THE PIGEONS OF PESHAWAR

SUNRISE – 6:44 AM

Men wrapped in shawls weave bicycles through oncoming streams of rickshaws. Two-pitched car horns startle the spit from mules. Wagons of bricks rumble past, emphatic and wrestling along the road's pocked pavement. Gathered at their motorbikes, gangs of Sikh men yawn and toy beneath their fingernails, awakening in the diesel-fumed dawn. Against the wall of Lahore station – a lingering sand-brick fortress of British Imperialism parked on Pakistan's eastern border with India – the roadside swells in front of my plastic stool as the barber leans in. From the mosque's turret, a black compass point against the haze of the Punjabi plains, the muezzin sirens out the call to prayer: The holy moans of Islam coat the waking city.

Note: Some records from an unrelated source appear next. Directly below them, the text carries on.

(* ===== verification/ResponsesStream.v ===== *)
(** * The stream of a response: its encoder and its connection

    What the encoder of [Responses] sends is read by the client of [ResponsesClient]: first operation by operation, for an
    encoder that has streamed some reasoning and some content, then for the handler of [ResponsesHttp], which writes to a
    connection that may end. *)
From Stdlib Require Import Strings.String.
From stdpp Require Import gmap.
From S2P Require Import ProgramState RequestPlan Prelude Unicode Admission Capacity Contract Output Tokenizer ToolCalls ToolCallsProofs ChatTemplate PrefixIdentity MediaCache Processor Preparation ResponseStore ResponseStoreProofs Requests RequestsProofs Serving ServingProofs Responses ResponsesProofs ResponsesHttp ResponsesClient.
#[local] Open Scope Z_scope.
#[local] Open Scope ninfer_scope.

(** ** The encoder *)

(** The result of a computation on an encoder that is written out. *)
Ltac run_impl :=
  cbv beta iota zeta delta [mbind_ mget mput mmodify mret_ mlift mthrow_if throw_if draw event take_output_index added_event done_event part_event
    negb orb andb
    set_sequence set_next_output_index set_reasoning_index set_message_index set_started set_reasoning_started set_reasoning_done set_message_started
    set_message_done set_finish_built set_terminal_emitted set_reasoning_text set_content_text set_ids set_rng
    sequence next_output_index reasoning_index message_index started reasoning_started reasoning_done message_started message_done finish_built
    terminal_emitted reasoning_text content_text ids rng reasoning_id message_id function_calls].

Section Encoder.
Context (json_dump : Json -> list Z) (random : nat -> Z).
Implicit Types (q noi ri mi : Z) (rs rd ms md fb te : bool) (rt ct : list Z) (given : ItemIds).

Lemma new_id prefix n : exists id n', id <> [] /\ new_response_item_id random prefix n = (Ok id, n').
Proof. eexists _, _. split; [|reflexivity]. intros [_ H]%app_nil. done. Qed.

No turning – his chestnut hand steadies my brow – You want to save your head? Still, still.

As his razor scrapes my jaw, the cologne of his wrist lands in my nostrils – spiced aftershave mixed with the sweat of his undershirt. His eyes are yellowed, their corners faintly blood-shot; his ebony moustache is coarse and blunt as a broom. Leaning to the barbers next to him, he exhibits the blade he's drawn. Men in coloured shalwars peer in from behind: Semi-circular, hands hooked, they are curious and indolent at the sight of me, my whiskers, the strangeness of my downhill skis propped against the station's wall. Their notes of Urdu laughter perch on my shoulders as they study the blond stubble littering the heap of foam.

Gold beard – he wipes the razor on a scrap of cloth and brings it again to my lip.

Here is that alien bewilderment, that deeper paralysis of difference. Here the history fields still vibrate in their aftermath like the heartbeat of a bomb. It is right to have come, I affirm, wading through this strangeness alone while Adrian is still farther, stil ahead of me, settled in a guesthouse somewhere high in the Karakoram. We are ten years older and have let the drift of our lives separate us like an ice floe. Our purpose for coming, we reasoned and planned weeks earlier via email, was that once on our skis again, we might finally outrun what had chased us since high school.